In the records below, find the line containing "nr_of_samples : Z;". Restate it and all the lines after it exactly, and omit the rest.
=== DATASET EXCERPTS ===
(** * timelinedb: buffers, sample-rate conversion and min/max aggregation

    A shallow embedding of [timelinedb.c] and [timelinedb_simd.c]
    (with the declarations of [timelinedb.h] and [timelinedb_simd.h]).

    Conventions of the embedding.
    - C integers are [Z] with the wrap-around of their width written out
      ([u8], [u16], [u32], [s8], [s16]).
    - [double] is IEEE-754 binary64 and [float] is binary32, both taken from
      the Standard Library's executable specification [SpecFloat]; every
      operation rounds to nearest-even, no contraction or re-association.
    - A buffer's storage is the list of its bytes; 16-bit samples are read
      and written little-endian, as on the targets of the Makefile.
    - A call either completes ([Done]), ends the process ([Exit], from
      [exit(1)]) or has no defined behaviour ([Undefined]: an access outside
      the storage, a null dereference, a floating-to-integer conversion whose
      value does not fit the target type).
    - The C library's allocator is a parameter ([Libc]). *)

From Stdlib Require Import ZArith List Bool Lia String SpecFloat.
From stdpp Require Import base option list.
Import ListNotations.
Open Scope Z_scope.

(* ===================================================================== *)
(** ** Machine integers *)

Module Int.

Definition u8 (x : Z) : Z := x mod 2 ^ 8.
Definition u16 (x : Z) : Z := x mod 2 ^ 16.
Definition u32 (x : Z) : Z := x mod 2 ^ 32.
Definition u64 (x : Z) : Z := x mod 2 ^ 64.

(** Two's complement reading of the low [w] bits. *)
Definition signed (w : Z) (x : Z) : Z :=
  (x + 2 ^ (w - 1)) mod 2 ^ w - 2 ^ (w - 1).
Definition s8 (x : Z) : Z := signed 8 x.
Definition s16 (x : Z) : Z := signed 16 x.

Definition INT8_MAX : Z := 127.
Definition INT8_MIN : Z := -128.
Definition INT16_MAX : Z := 32767.
Definition INT16_MIN : Z := -32768.
Definition UINT32_MAX : Z := 4294967295.

End Int.
Import Int.

(* ===================================================================== *)
(** ** Outcomes of a call *)

Inductive outcome (A : Type) : Type :=
  | Done (a : A)
  | Exit (code : Z)
  | Undefined.
Arguments Done {A} a.
Arguments Exit {A} code.
Arguments Undefined {A}.

Definition outcome_bind {A B} (f : A -> outcome B) (m : outcome A) : outcome B :=
  match m with
  | Done a => f a
  | Exit c => Exit c
  | Undefined => Undefined
  end.

#[global] Instance outcome_mret : MRet outcome := fun _ a => Done a.
#[global] Instance outcome_mbind : MBind outcome := fun _ _ f m => outcome_bind f m.

(** A memory access that must succeed: [None] is an access outside the
    object. *)
Definition access {A} (o : option A) : outcome A :=
  match o with Some a => Done a | None => Undefined end.

(** [for (i = lo; i < lo + n; ++i) body], where the body either goes on with
    a new state ([inl]) or leaves the function with a value ([inr]). *)
Fixpoint for_loop {S R} (n : nat) (i : Z) (body : Z -> S -> outcome (S + R)) (s : S)
  : outcome (S + R) :=
  match n with
  | O => Done (inl s)
  | Datatypes.S k =>
      r ← body i s;
      match r with
      | inl s' => for_loop k (i + 1) body s'
      | inr v => Done (inr v)
      end
  end.

(** Trip count of [for (i = lo; i < hi; ++i)]. *)
Definition trips (lo hi : Z) : nat := Z.to_nat (hi - lo).

(* ===================================================================== *)
(** ** Floating point *)

(** Operations shared by the two formats: [prec] bits of mantissa, [emax]
    the exponent of the infinities. *)
Section IEEE.
Variables prec emax : Z.

Definition fl_of_Z (z : Z) : spec_float := binary_normalize prec emax z 0 false.

(** The integer nearest to [m * 2^e] in the direction of zero. *)
Definition trunc_mag (m : positive) (e : Z) : Z :=
  if 0 <=? e then Z.shiftl (Z.pos m) e else Z.shiftr (Z.pos m) (- e).

(** The value as an integer after discarding the fraction; nothing for
    NaN and the infinities. *)
Definition fl_trunc (x : spec_float) : option Z :=
  match x with
  | S754_zero _ => Some 0
  | S754_finite s m e => Some (if s then - trunc_mag m e else trunc_mag m e)
  | _ => None
  end.

(** Conversion to an unsigned integer type of [w] bits: defined when the
    truncated value fits. *)
Definition fl_to_unsigned (w : Z) (x : spec_float) : outcome Z :=
  match fl_trunc x with
  | Some z => if (0 <=? z) && (z <? 2 ^ w) then Done z else Undefined
  | None => Undefined
  end.

(** Conversion to a signed integer type of [w] bits. *)
Definition fl_to_signed (w : Z) (x : spec_float) : outcome Z :=
  match fl_trunc x with
  | Some z => if (- 2 ^ (w - 1) <=? z) && (z <? 2 ^ (w - 1)) then Done z else Undefined
  | None => Undefined
  end.

(** [floor]: the largest integral value not above [x]. *)
Definition fl_floor (x : spec_float) : spec_float :=
  match x with
  | S754_finite s m e =>
      if 0 <=? e then x
      else
        let q := Z.shiftr (Z.pos m) (- e) in
        let exact := Z.shiftl q (- e) =? Z.pos m in
        if s then binary_normalize prec emax (- (if exact then q else q + 1)) 0 true
        else binary_normalize prec emax q 0 false
  | _ => x
  end.

(** [round]: the nearest integral value, halves away from zero. *)
Definition fl_round (x : spec_float) : spec_float :=
  match x with
  | S754_finite s m e =>
      if 0 <=? e then x
      else
        let q := Z.shiftr (Z.pos m + Z.shiftl 1 (- e - 1)) (- e) in
        binary_normalize prec emax (if s then - q else q) 0 s
  | _ => x
  end.

End IEEE.

(** [double]. *)
Module D.
Definition prec : Z := 53.
Definition emax : Z := 1024.
Definition of_Z : Z -> spec_float := fl_of_Z prec emax.
Definition add : spec_float -> spec_float -> spec_float := SFadd prec emax.
Definition sub : spec_float -> spec_float -> spec_float := SFsub prec emax.
Definition mul : spec_float -> spec_float -> spec_float := SFmul prec emax.
Definition div : spec_float -> spec_float -> spec_float := SFdiv prec emax.
(** C's [a >= b], [a <= b] and [a < b]. *)
Definition geb (a b : spec_float) : bool := SFleb b a.
Definition leb (a b : spec_float) : bool := SFleb a b.
Definition ltb (a b : spec_float) : bool := SFltb a b.
Definition floor : spec_float -> spec_float := fl_floor prec emax.
Definition round : spec_float -> spec_float := fl_round prec emax.
Definition to_u32 : spec_float -> outcome Z := fl_to_unsigned 32.
Definition to_u16 : spec_float -> outcome Z := fl_to_unsigned 16.
Definition to_s16 : spec_float -> outcome Z := fl_to_signed 16.
Definition to_s8 : spec_float -> outcome Z := fl_to_signed 8.
End D.

(** [float]. *)
Module F.
Definition prec : Z := 24.
Definition emax : Z := 128.
Definition of_Z : Z -> spec_float := fl_of_Z prec emax.
Definition mul : spec_float -> spec_float -> spec_float := SFmul prec emax.
Definition div : spec_float -> spec_float -> spec_float := SFdiv prec emax.
Definition floorf : spec_float -> spec_float := fl_floor prec emax.
Definition to_u32 : spec_float -> outcome Z := fl_to_unsigned 32.
End F.

(** [pow(10.0, e)] for an integer [e], taken to be correctly rounded: the
    double nearest to [10^e]. *)
Definition pow10 (e : Z) : spec_float :=
  match e with
  | Z0 => D.of_Z 1
  | Zpos _ => D.of_Z (10 ^ e)
  | Zneg p =>
      let '(m, ez, l) := SFdiv_core_binary D.prec D.emax 1 0 (10 ^ Z.pos p) 0 in
      binary_round_aux D.prec D.emax false m ez l
  end.

(** The double constants of the sources. *)
Definition d_0_5 : spec_float := D.div (D.of_Z 1) (D.of_Z 2).
Definition d_1 : spec_float := D.of_Z 1.
Definition d_1000 : spec_float := D.of_Z 1000.
Definition d_65536 : spec_float := D.of_Z 65536.

(* ===================================================================== *)
(** ** Data model ([timelinedb.h]) *)

Inductive RawTimelineValueEnum : Type :=
  | TR_undefined
  | TR_digital1
  | TR_digital4
  | TR_digital8
  | TR_analog_sint8
  | TR_analog_float32
  | TR_analog_float64
  | TR_SIMD_sint16x8
  | TR_SIMD_sint24x8.

#[global] Instance RawTimelineValueEnum_eq_dec : EqDecision RawTimelineValueEnum.
Proof. solve_decision. Defined.

Record SampleInterpInfo : Type := {
  idx0 : Z;       (* uint32_t *)
  idx1 : Z;       (* uint32_t *)
  frac : Z;       (* uint16_t *)
  inv_frac : Z    (* uint16_t *)
}.

Record SampleRateInfo : Type := {
  rate_ratio : spec_float
}.

(** Owned pointers are [option]s: [None] is [NULL], [Some] holds the object
    pointed to. [valueBuffer] is the block of bytes, each in [0, 256). *)
Record RawTimelineValuesBuf : Type := {
  buffer_size : Z;            (* uint32_t *)
  nr_of_samples : Z;          (* uint32_t *)
  time_step : Z;              (* uint32_t *)
  total_time_sec : spec_float;
  time_exponent : Z;          (* int8_t *)
  nr_of_channels : Z;         (* uint8_t *)
  bitwidth : Z;               (* uint8_t *)
  bytes_per_sample : Z;       (* uint8_t *)
  value_type : RawTimelineValueEnum;
  valueBuffer : option (list Z);
  sample_rate_info : option SampleRateInfo;
  prepared_data_src : option (list SampleInterpInfo)
}.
===
* EXPECTED ANSWER:
  nr_of_samples : Z;          (* uint32_t *)
  time_step : Z;              (* uint32_t *)
  total_time_sec : spec_float;
  time_exponent : Z;          (* int8_t *)
  nr_of_channels : Z;         (* uint8_t *)
  bitwidth : Z;               (* uint8_t *)
  bytes_per_sample : Z;       (* uint8_t *)
  value_type : RawTimelineValueEnum;
  valueBuffer : option (list Z);
  sample_rate_info : option SampleRateInfo;
  prepared_data_src : option (list SampleInterpInfo)
}.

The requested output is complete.